The Atrocity Exhibition – JG Ballard

This book changed the way I think about writing. Ballard’s ‘condensed novels’, non-linear narratives and ways of alluding to major events taking place somewhere off the page, gave me licence to explore my own psychic landscapes.

The English Assassin – Michael Moorcock

Arising out of the same ‘New Wave’, the character of Jerry Cornelius, being an avatar of the Eternal Champion, was a means of exploring the conflicts and contradictions of the 20th Century with wit and style. The fact that he hardly appears in this book is immaterial. His presence haunts each page.

The Martian Chronicles – Ray Bradbury

After the intellectual cool of my previous choices, Bradbury reminded me of the need to engage the senses and remember my inner child.

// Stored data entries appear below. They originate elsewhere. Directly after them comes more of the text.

(** [BufferHandle::validate_alive]. *)
Definition validate_alive (h : BufferHandle) (s : RuntimeImpl) : Status :=
  match h_ctl h with
  | Some c =>
      if negb (h_valid h) then fail ErrorCode.stale_handle "handle is not alive" else
      let ctl := ctl_at s c in
      if finalized ctl then fail ErrorCode.stale_handle "buffer has been finalized"
      else if negb (h_gen h =? rec_generation (rec ctl))
      then fail ErrorCode.stale_generation "stale generation"
      else if dead_state (rec_state (rec ctl))
      then fail ErrorCode.stale_handle "buffer is no longer valid"
      else ok_status
  | None => fail ErrorCode.stale_handle "handle is not alive"
  end.

(** [BufferHandle::ensure_valid]. *)
Definition ensure_valid (h : BufferHandle) (want : AccessMode) (s : RuntimeImpl) : Status :=
  match validate_alive h s with
  | Fail e => Fail e
  | Ok _ =>
      let r := rec (ctl_at s (default 0%nat (h_ctl h))) in
      if bool_decide (want = AccessMode.WRITE) && bool_decide (rec_access r = AccessMode.READ)
      then fail ErrorCode.permission_failure "write denied: buffer is read-only"
      else ok_status
  end.

(** Run [k] on the control block of a handle that [check] accepts; its error is
    passed on without its text otherwise. *)
Definition with_handle {A} (h : BufferHandle) (check : RuntimeImpl → Status)
    (k : nat → M RuntimeImpl (Result A)) : M RuntimeImpl (Result A) :=
  let! s := get in
  match check s, h_ctl h with
  | Fail e, _ => ret (rethrow e)
  | Ok _, Some c => k c
  | Ok _, None => (* excluded by the checks *) ret (fail ErrorCode.stale_handle "")
  end.

(** ** Accessors *)
Definition handle_domain_of (h : BufferHandle) (s : RuntimeImpl) : MemoryDomain :=
  match h_ctl h with Some c => rec_domain (rec (ctl_at s c)) | None => MemoryDomain.HOST end.
Definition handle_size (h : BufferHandle) (s : RuntimeImpl) : Z :=
  match h_ctl h with Some c => rec_size (rec (ctl_at s c)) | None => 0 end.
Definition handle_aligned_size (h : BufferHandle) (s : RuntimeImpl) : Z :=
  match h_ctl h with Some c => rec_committed (rec (ctl_at s c)) | None => 0 end.
Definition handle_alignment (h : BufferHandle) (s : RuntimeImpl) : Z :=
  match h_ctl h with Some c => rec_alignment (rec (ctl_at s c)) | None => 0 end.
Definition handle_namespace_id (h : BufferHandle) (s : RuntimeImpl) : Z :=
  match h_ctl h with Some c => rec_ns (rec (ctl_at s c)) | None => kDefaultNamespace end.
Definition handle_state (h : BufferHandle) (s : RuntimeImpl) : BufferState :=
  match h_ctl h with Some c => rec_state (rec (ctl_at s c)) | None => BufferState.INVALID end.

(** ** Dropping and sharing *)

(** [BufferHandle::reset], also the destructor. *)
Definition handle_reset (h : BufferHandle) : M RuntimeImpl BufferHandle :=
  (match h_ctl h with
   | Some c => if h_valid h && h_rt h then drop_ref c else ret tt
   | None => ret tt
   end) ;;;
  ret (mkBufferHandle (h_rt h) None BufferId_zero 0 false).

(** [BufferHandle::release]: keeps the id and generation of the handle. *)
Definition handle_release (h : BufferHandle) : M RuntimeImpl (Status * BufferHandle) :=
  match h_ctl h with
  | Some c =>
      if negb (h_valid h) then ret (ok_status, h) else
      (if h_rt h then drop_ref c else ret tt) ;;;
      ret (ok_status, mkBufferHandle (h_rt h) None (h_id h) (h_gen h) false)
  | None => ret (ok_status, h)
  end.

(** Move assignment [*this = std::move(o)] for distinct handles. *)
Definition handle_move_assign (this o : BufferHandle)
    : M RuntimeImpl (BufferHandle * BufferHandle) :=
  let! _ := handle_reset this in
  ret (o, mkBufferHandle false None (h_id o) (h_gen o) false).

Definition handle_share (h : BufferHandle) : M RuntimeImpl (Result BufferHandle) :=
  with_handle h (validate_alive h) (λ c,
    retain c ;;;
    ret (Ok (mkBufferHandle (h_rt h) (Some c) (h_id h) (h_gen h) true))).

(** ** Views and maps *)

Definition handle_view (h : BufferHandle) (offset len : Z) (access : AccessMode)
    : M RuntimeImpl (Result BufferView) :=
  with_handle h (ensure_valid h access) (λ c,
    let! ctl := get_ctl c in
    let r := rec ctl in
    if negb (range_in_bounds offset len (rec_size r))
    then ret (fail ErrorCode.bounds_error "view: offset+length exceeds buffer")
    else if len =? 0 then ret (fail ErrorCode.invalid_argument "view: zero length")
    else if bool_decide (access = AccessMode.WRITE) && bool_decide (rec_access r = AccessMode.READ)
    then ret (fail ErrorCode.permission_failure "view: write of read-only buffer") else
    let data := if na_host_map (rec_backing r) =? 0 then 0
                else na_host_map (rec_backing r) + offset in
    retain c ;;;
    ret (Ok (mkBufferView (Some c) (h_gen h) offset len access data))).

Definition handle_map (h : BufferHandle) (access : AccessMode) : M RuntimeImpl (Result BufferMap) :=
  with_handle h (ensure_valid h access) (λ c,
    let! s := get in
    let r := rec (ctl_at s c) in
    if bool_decide (rec_domain r = MemoryDomain.DEVICE)
    then ret (fail ErrorCode.unsupported_capability "map: device memory is not CPU-mappable") else
    match domain s (rec_domain r) with
    | None => ret (fail ErrorCode.unsupported_domain "map: domain disabled")
    | Some dom =>
        let! m := on_machine (IDomain.map dom (rec_backing r) access) in
        match m with
        | Fail e => ret (rethrow e)
        | Ok p =>
            upd_ctl c (set_rec (set_rec_map_count (rec_map_count r + 1))) ;;;
            (if valid_transition (rec_state r) BufferState.MAPPED
             then upd_ctl c (set_rec (set_rec_state BufferState.MAPPED)) else ret tt) ;;;
            retain c ;;;
            tick map_count ;;;
            ret (Ok (mkBufferMap (Some c) (h_gen h) access p))
        end
    end).

(** ** Leases *)

Definition lease_busy (kind : LeaseKind) (k : Control) : bool :=
  match kind with
  | LeaseKind.READ => (0 <? exclusive_leases k) || (0 <? write_leases k)
  | _ => (0 <? exclusive_leases k) || (0 <? write_leases k) || (0 <? read_leases k)
  end.
Definition lease_conflict_text (kind : LeaseKind) : string :=
  match kind with
  | LeaseKind.READ => "read lease conflicts with write/exclusive"
  | LeaseKind.WRITE => "write lease conflicts with active leases"
  | LeaseKind.EXCLUSIVE => "exclusive lease conflicts with active leases"
  end.
(** The counter of the kind goes up by one. *)
Definition add_lease (kind : LeaseKind) (k : Control) : Control :=
  match kind with
  | LeaseKind.READ => set_leases (read_leases k + 1) (write_leases k) (exclusive_leases k) k
  | LeaseKind.WRITE => set_leases (read_leases k) (write_leases k + 1) (exclusive_leases k) k
  | LeaseKind.EXCLUSIVE => set_leases (read_leases k) (write_leases k) (exclusive_leases k + 1) k
  end.
(** The state change of an acquisition. *)
Definition lease_state (kind : LeaseKind) (st : BufferState) : BufferState :=
  match kind, st with
  | _, BufferState.ALLOCATED => BufferState.IN_USE
  | LeaseKind.WRITE, BufferState.MAPPED => BufferState.IN_USE
  | LeaseKind.EXCLUSIVE, BufferState.MAPPED => BufferState.IN_USE
  | _, _ => st
  end.

(** [acquire_read], [acquire_write] and [acquire_exclusive] differ only in the
    conflict test, the counter and the states that become [IN_USE]. *)
Definition acquire (kind : LeaseKind) (h : BufferHandle) : M RuntimeImpl (Result BufferLease) :=
  with_handle h (validate_alive h) (λ c,
    let! ctl := get_ctl c in
    if lease_busy kind ctl then
      tick lease_conflicts ;;;
      ret (fail ErrorCode.lease_conflict (lease_conflict_text kind))
    else
      upd_ctl c (add_lease kind) ;;;
      upd_ctl c (set_rec (λ r, set_rec_state (lease_state kind (rec_state r)) r)) ;;;
      retain c ;;;
      ret (Ok (mkBufferLease (Some c) (h_gen h) kind))).
Definition acquire_read : BufferHandle → M RuntimeImpl (Result BufferLease) := acquire LeaseKind.READ.
Definition acquire_write : BufferHandle → M RuntimeImpl (Result BufferLease) := acquire LeaseKind.WRITE.
Definition acquire_exclusive : BufferHandle → M RuntimeImpl (Result BufferLease) :=
  acquire LeaseKind.EXCLUSIVE.

(** The counter of the kind goes down, unless it is already 0. *)
Definition remove_lease (kind : LeaseKind) (k : Control) : Control :=
  match kind with
  | LeaseKind.READ => if 0 <? read_leases k
      then set_leases (read_leases k - 1) (write_leases k) (exclusive_leases k) k else k
  | LeaseKind.WRITE => if 0 <? write_leases k
      then set_leases (read_leases k) (write_leases k - 1) (exclusive_leases k) k else k
  | LeaseKind.EXCLUSIVE => if 0 <? exclusive_leases k
      then set_leases (read_leases k) (write_leases k) (exclusive_leases k - 1) k else k
  end.
(** The last lease of an [IN_USE] buffer gives it back. *)
Definition settle_lease_state (k : Control) : Control :=
  if (read_leases k =? 0) && (write_leases k =? 0) && (exclusive_leases k =? 0)
     && bool_decide (rec_state (rec k) = BufferState.IN_USE)
  then set_rec (set_rec_state BufferState.ALLOCATED) k else k.

(** [BufferLease::release], also the destructor. *)
Definition lease_release (l : BufferLease) : M RuntimeImpl BufferLease :=
  match lease_ctl l with
  | None => ret l
  | Some c =>
      upd_ctl c (remove_lease (lease_kind l)) ;;;
      upd_ctl c settle_lease_state ;;;
      drop_ref c ;;;
      ret (mkBufferLease None (lease_gen l) (lease_kind l))
  end.

(** [BufferMap::release], also the destructor. *)
Definition map_release (m : BufferMap) : M RuntimeImpl BufferMap :=
  match map_ctl m with
  | None => ret m
  | Some c =>
      upd_ctl c (λ k, if 0 <? rec_map_count (rec k)
                      then set_rec (set_rec_map_count (rec_map_count (rec k) - 1)) k else k) ;;;
      upd_ctl c (λ k, if (rec_map_count (rec k) =? 0)
                         && bool_decide (rec_state (rec k) = BufferState.MAPPED)
                      then set_rec (set_rec_state BufferState.ALLOCATED) k else k) ;;;
      let! s := get in
      let r := rec (ctl_at s c) in
      (if na_host_map (rec_backing r) =? 0 then ret tt else
       match domain s (rec_domain r) with
       | Some dom => let! _ := on_machine (IDomain.unmap dom (rec_backing r)
                                             (na_host_map (rec_backing r))) in ret tt
       | None => ret tt
       end) ;;;
      tick unmap_count ;;;
      drop_ref c ;;;
      ret (mkBufferMap None (map_gen m) (map_access m) 0)
  end.

(** [BufferView::release], also the destructor. *)
Definition view_release (v : BufferView) : M RuntimeImpl BufferView :=
  match view_ctl v with
  | None => ret v
  | Some c =>
      drop_ref c ;;;
      ret (mkBufferView None (view_gen v) (view_off v) (view_len v) (view_access v) 0)
  end.

(** Move assignment of distinct leases, maps and views; the moved-from object keeps
    its scalars and loses its reference. *)
Definition lease_move_assign (this o : BufferLease) : M RuntimeImpl (BufferLease * BufferLease) :=
  let! _ := lease_release this in
  ret (o, mkBufferLease None (lease_gen o) (lease_kind o)).
Definition map_move_assign (this o : BufferMap) : M RuntimeImpl (BufferMap * BufferMap) :=
  let! _ := map_release this in
  ret (o, mkBufferMap None (map_gen o) (map_access o) (map_data o)).
Definition view_move_assign (this o : BufferView) : M RuntimeImpl (BufferView * BufferView) :=
  let! _ := view_release this in
  ret (o, mkBufferView None (view_gen o) (view_off o) (view_len o) (view_access o) (view_data o)).

(** ** Integrity and copies *)

Definition handle_verify (h : BufferHandle) : M RuntimeImpl Status :=
  with_handle h (validate_alive h) (λ c,
    tick integrity_checks ;;;
    let! s := get in
    let r := rec (ctl_at s c) in
    match domain s (rec_domain r) with
    | None => ret (fail ErrorCode.unsupported_domain "verify: domain disabled")
    | Some dom =>
        if bool_decide (rec_state r = BufferState.RELEASED)
        then ret (fail ErrorCode.stale_handle "verify: buffer released") else
        let! chk := on_machine (IDomain.verify dom (rec_backing r) 0 (rec_committed r)) in
        match chk with
        | Fail e => tick integrity_failures ;;; ret (rethrow e)
        | Ok _ =>
            if negb (rec_meta_crc r =? 0) && negb (meta_crc_of r =? rec_meta_crc r) then
              tick integrity_failures ;;;
              ret (fail ErrorCode.integrity_failure "verify: metadata checksum mismatch")
            else ret ok_status
        end
    end).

And at the end, he revealed that we are the Martians.

X-Men: Dark Phoenix Saga – Chris Claremont

Forget the unsatisfactory films. Claremont’s run as writer of Marvel Comics X-Men was instrumental in getting me back to reading ‘graphic novels’. It’s easy to be snobbish, but it’s not much different to the serialisation of Dickens’s novels. And let’s face it, more enjoyable. The

Hissing Of Summer Lawns” – Joni Mitchell

OK, so it’s not a book. But I was conscious of not having chosen any poetry in my list. Read the lyric sheet. If you can find a better example of a ‘tone poem’, then I’ll eat my entire collection of vinyl.


John Wilks is the editor of Cerasus Poetry. He loves the smell (and possibly the taste) of vinyl.